La limitata ricerca che è stata condotta in questo senso rivela che l’impatto di questi viaggi per accedere in modo sicuro e legale all’aborto è davvero devastante in quanto fa sentire le donne delle criminali. Loro si sentono socialmente isolate e del tutto prive di ogni supporto psicologico perché la legge le costringe ad andare all’estero, lontano dai loro affetti più cari che le supporterebbero se solo fosse possibile abortire nel proprio Paese. Le donne inoltre hanno paura di chiedere, di essere giudicate, stigmatizzate e socialmente marchiate.
Cosa dice l’Ottavo Emendamento e chi protegge? Ne state chiedendo la revoca?
L’Ottavo Emendamento considera il feto e la donna incinta uguali, negando quindi alla donna il diritto di terminare la gravidanza in quasi tutte le circostanze (stupro, incesto, malformazioni del feto) a meno che la donna stessa non sia in evidente pericolo di vita. Noi vogliamo un referendum per revocare l’Ottavo Emendamento e non ci accontenteremo di un piccolo cambiamento. Vogliamo abolire completamente questa legge e passare ad una legislazione pro-choice.
Le leggi contro l’aborto favoriscono l’aborto clandestino?
Questo no, le donne irlandesi vanno direttamente nel Regno Unito per avere accesso legale alle interruzioni di gravidanza oppure sono costrette a contattare attraverso internet dei medici olandesi per ottenere dei consulti. Approssimativamente 3 donne al giorno ordinano pillole abortive sul web (tramite il sito WomenOnWeb.org) che ricevono direttamente a casa per posta.
In Italia l’aborto è stato legalizzato con la legge 194 del 1978 anche se stiamo ancora combattendo contro l’obiezione di coscienza all’interno degli ospedali. In Irlanda le donne rischiano fino a 14 anni di reclusione in caso di aborto. La campagna condotta da Amnesty International “My body, my rights” in che modo mostra la violazione dei diritti umani?

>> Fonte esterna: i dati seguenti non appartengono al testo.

Definition condition_evidence (c : WireConditionEvidence) : result ProviderError ConditionEvidence :=
  _ ← reject (bool_decide (wire_name c = "") || (256 <? bytes (wire_name c)) || has_control (wire_name c))
        (protocol "MCP comparison condition name is invalid");
  mret (MkConditionEvidence (wire_name c) (wire_passed c) (wire_condition_details c)).

Definition comparison_evidence (raw : WireComparisonEvidence) : result ProviderError ComparisonEvidence :=
  _ ← reject (4096 <? Z.of_nat (length (wire_conditions raw)))
        (protocol "MCP comparison returned too many conditions");
  conditions ← collect_result condition_evidence (wire_conditions raw);
  mret (MkComparisonEvidence (wire_conclusion raw) conditions (wire_details raw)).

Definition mutation_state_of (raw : WireMutationState) : result ProviderError MutationState :=
  digest ← from_remote (content_digest (wire_state_value raw));
  mret (MkMutationState (wire_state_value raw) digest).

(** [option.map(TryInto::try_into).transpose()?] *)
Definition observed_state (o : option WireMutationState) : result ProviderError (option MutationState) :=
  match o with
  | Some raw => state ← mutation_state_of raw; mret (Some state)
  | None => Ok None
  end.

Definition same_operation (what : string) (received : string) (expected : OperationId) : result ProviderError OperationId :=
  id ← from_remote (string_id_new N_Operation received);
  _ ← reject (bool_decide (id ≠ expected))
        (protocol ("MCP mutation " +:+ what +:+ " operation '" +:+ as_str id +:+ "' does not match '"
          +:+ as_str expected +:+ "'"));
  mret id.

Definition into_receipt (raw : WireMutationReceipt) (expected : OperationId) : result ProviderError MutationReceipt :=
  id ← same_operation "receipt" (wire_operation_id raw) expected;
  observed ← observed_state (wire_observed raw);
  mret (MkReceipt id (wire_state raw) observed (wire_receipt_data raw)).

Definition into_status (raw : WireMutationStatus) (expected : OperationId) : result ProviderError MutationStatus :=
  id ← same_operation "status" (wire_status_id raw) expected;
  observed ← observed_state (wire_status_observed raw);
  mret (MkStatus id (wire_status_state raw) observed (wire_status_data raw)).
End Conversions.

(** ** Providers *)

Section ProviderRecords.
Context `{J : Json}.

Record OperationTool := MkOperationTool {
  tool_name : string;
  tool_input : JsonSchema;
  tool_output : option JsonSchema;
}.

(** [ProviderCore]; the caller is the interface. *)
Record ProviderCore := MkProviderCore {
  core_meta : CapabilityMeta;
  capability_input : JsonSchema;
}.

Record McpProbeProvider := MkMcpProbe { probe_core : ProviderCore; probe_tool : OperationTool }.
Record MeasurementTools := MkMeasurementTools {
  validate_tool : OperationTool; open_tool : OperationTool; sample_tool : OperationTool; close_tool : OperationTool }.
Record McpMeasurementProvider := MkMcpMeasurement {
  measurement_core : ProviderCore; measurement_tools : MeasurementTools }.
Record McpComparisonPolicy := MkMcpComparison {
  comparison_core : ProviderCore; comparison_validate_tool : OperationTool; compare_tool : OperationTool }.
Record MutationTools := MkMutationTools {
  prepare_tool : OperationTool; apply_tool : OperationTool; status_tool : OperationTool;
  verify_tool : OperationTool; restore_tool : OperationTool; finalize_tool : OperationTool }.
Record McpMutationDriver := MkMcpMutation {
  mutation_core : ProviderCore; mutation_tools : MutationTools }.
End ProviderRecords.

(** The codecs serde derives for the requests and the wire types. *)
Class McpCodecs `{J : Json} := {
  encode_ProbeRequest :: ToValue ProbeRequest;
  encode_MeasurementOpenRequest :: ToValue MeasurementOpenRequest;
  encode_MeasurementSampleRequest :: ToValue MeasurementSampleRequest;
  encode_MeasurementSession :: ToValue MeasurementSession;
  encode_ComparisonRequest :: ToValue ComparisonRequest;
  encode_ValidateSpecificationRequest :: ToValue ValidateSpecificationRequest;
  encode_MutationPrepareRequest :: ToValue MutationPrepareRequest;
  encode_MutationApplyRequest :: ToValue MutationApplyRequest;
  encode_MutationQuery :: ToValue MutationQuery;
  encode_MutationVerifyRequest :: ToValue MutationVerifyRequest;
  encode_MutationRestoreRequest :: ToValue MutationRestoreRequest;
  encode_MutationFinalizeRequest :: ToValue MutationFinalizeRequest;
  decode_WireProbeEvidence :: FromValue WireProbeEvidence;
  decode_WireMeasurementSession :: FromValue WireMeasurementSession;
  decode_WireCleanupReceipt :: FromValue WireCleanupReceipt;
  decode_WireMetricBatch :: FromValue WireMetricBatch;
  decode_WireComparisonEvidence :: FromValue WireComparisonEvidence;
  decode_ValidateSpecificationResponse :: FromValue ValidateSpecificationResponse;
  decode_WirePreparedMutation :: FromValue WirePreparedMutation;
  decode_WireMutationReceipt :: FromValue WireMutationReceipt;
  decode_WireMutationStatus :: FromValue WireMutationStatus;
  decode_WireMutationVerification :: FromValue WireMutationVerification;
}.

Section Providers.
Context {W : Type} `{JD : JsonData, !JsonNumbers, !Serialize Value, !Sha256, !ToolCaller W, !McpCodecs}.

Definition lift_outcome {E A} (o : outcome E A) : M W E A := λ w, (o, w).

(** A [map_err] on a call. *)
Definition with_error {E E' A} (f : E → E') (m : M W E A) : M W E' A := λ w,
  let '(o, w) := m w in (throw_err f o, w).

Definition invalid_request (message : string) : ProviderError := ProviderError_new InvalidRequest message.

Definition invoke_value {Request} `{!ToValue Request} (core : ProviderCore) (tool : OperationTool) (request : Request)
    : M W ProviderError Value :=
  arguments ← lift (map_err (λ error, invalid_request
    ("failed to encode MCP tool '" +:+ tool_name tool +:+ "' request: " +:+ error)) (to_value request));
  _ ← lift_outcome (throw_err (λ error, invalid_request
        ("MCP tool '" +:+ tool_name tool +:+ "' request violates its declared input schema: " +:+ error))
        (JsonSchema_validate (tool_input tool) arguments));
  output ← with_error mcp_provider_error (call_tool (tool_name tool) arguments
    (timeout_ms (limits (core_meta core))) (max_output_bytes (limits (core_meta core))));
  _ ← match tool_output tool with
      | Some schema =>
        lift_outcome (throw_err (λ error, protocol
          ("MCP tool '" +:+ tool_name tool +:+ "' response violates its declared output schema: " +:+ error))
          (JsonSchema_validate schema output))
      | None => mret tt
      end;
  mret output.

Definition invoke {Request Response} `{!ToValue Request, !FromValue Response} (core : ProviderCore) (tool : OperationTool)
    (request : Request) : M W ProviderError Response :=
  output ← invoke_value core tool request;
  lift (map_err (λ error, protocol
    ("MCP tool '" +:+ tool_name tool +:+ "' returned an invalid structured response: " +:+ error))
    (from_value output)).

Definition validate_capability_input (core : ProviderCore) (v : Value) : M W ProviderError unit :=
  lift_outcome (throw_err (λ error, invalid_request
    ("request violates the capability input schema: " +:+ error))
    (JsonSchema_validate (capability_input core) v)).

Definition validate_remote_specification (core : ProviderCore) (tool : OperationTool) (v : Value)
    : M W ProviderError unit :=
  _ ← validate_capability_input core v;
  response ← invoke (Response := ValidateSpecificationResponse) core tool (MkValidateSpecification v);
  if valid response then mret tt
  else throw (invalid_request (default "MCP provider rejected the specification" (response_message response))).

(** *** Probes *)

Definition mcp_probe (p : McpProbeProvider) (request : ProbeRequest) : M W ProviderError ProbeEvidence :=
  _ ← validate_capability_input (probe_core p) (probe_arguments request);
  raw ← invoke (probe_core p) (probe_tool p) request;
  lift (probe_evidence raw).

(** *** Measurements *)

Definition mcp_validate_measurement (p : McpMeasurementProvider) (v : Value) : M W ProviderError unit :=
  validate_remote_specification (measurement_core p) (validate_tool (measurement_tools p)) v.

Definition mcp_open (p : McpMeasurementProvider) (request : MeasurementOpenRequest)
    : M W ProviderError MeasurementSession :=
  _ ← validate_capability_input (measurement_core p) (open_specification request);
  raw ← invoke (measurement_core p) (open_tool (measurement_tools p)) request;
  lift (measurement_session raw).

Definition mcp_sample (p : McpMeasurementProvider) (request : MeasurementSampleRequest)
    : M W ProviderError MetricBatch :=
  raw ← invoke (measurement_core p) (sample_tool (measurement_tools p)) request;
  lift (metric_batch raw).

Nel gruppo di attiviste Rosa noi portiamo spesso l’esempio italiano. Non vogliamo ottenere un diritto solo teorico all’aborto ma anche e soprattutto pratico e per questo intendiamo separare Chiesa e Stato. I diritti umani vengono violati ogni giorno in Irlanda e non solo per le donne che quotidianamente sono costrette ad andare nel Regno Unito per abortire, ma anche per tutte quelle donne che decidono di portare avanti la gravidanza e che non hanno davvero il diritto di scegliere neppure le procedure mediche alle quali sottoporsi. Il feto resta comunque, di fatto, più importante della donna.
È doveroso ricordare il tragico caso di Savita Halappanavar morta quasi 5 anni fa in un ospedale irlandese. In che modo la salute delle donne è seriamente danneggiata dalla legge restrittiva sull’aborto? Si può parlare di violenza istituzionalizzata contro le donne?
Savita aveva i soldi per andare nel Regno Unito per l’interruzione di gravidanza ma ormai era troppo malata ed è morta quasi 5 anni fa in un ospedale irlandese. Il governo e la Chiesa cattolica hanno demonizzato per molti decenni la sessualità della donna. La Chiesa cattolica gestisce la maggior parte delle scuole pubbliche e degli ospedali pubblici pagati ovviamente con i soldi delle tasse. Il governo e la Chiesa hanno il totale controllo sulla società ma noi non rinunceremo alla lotta.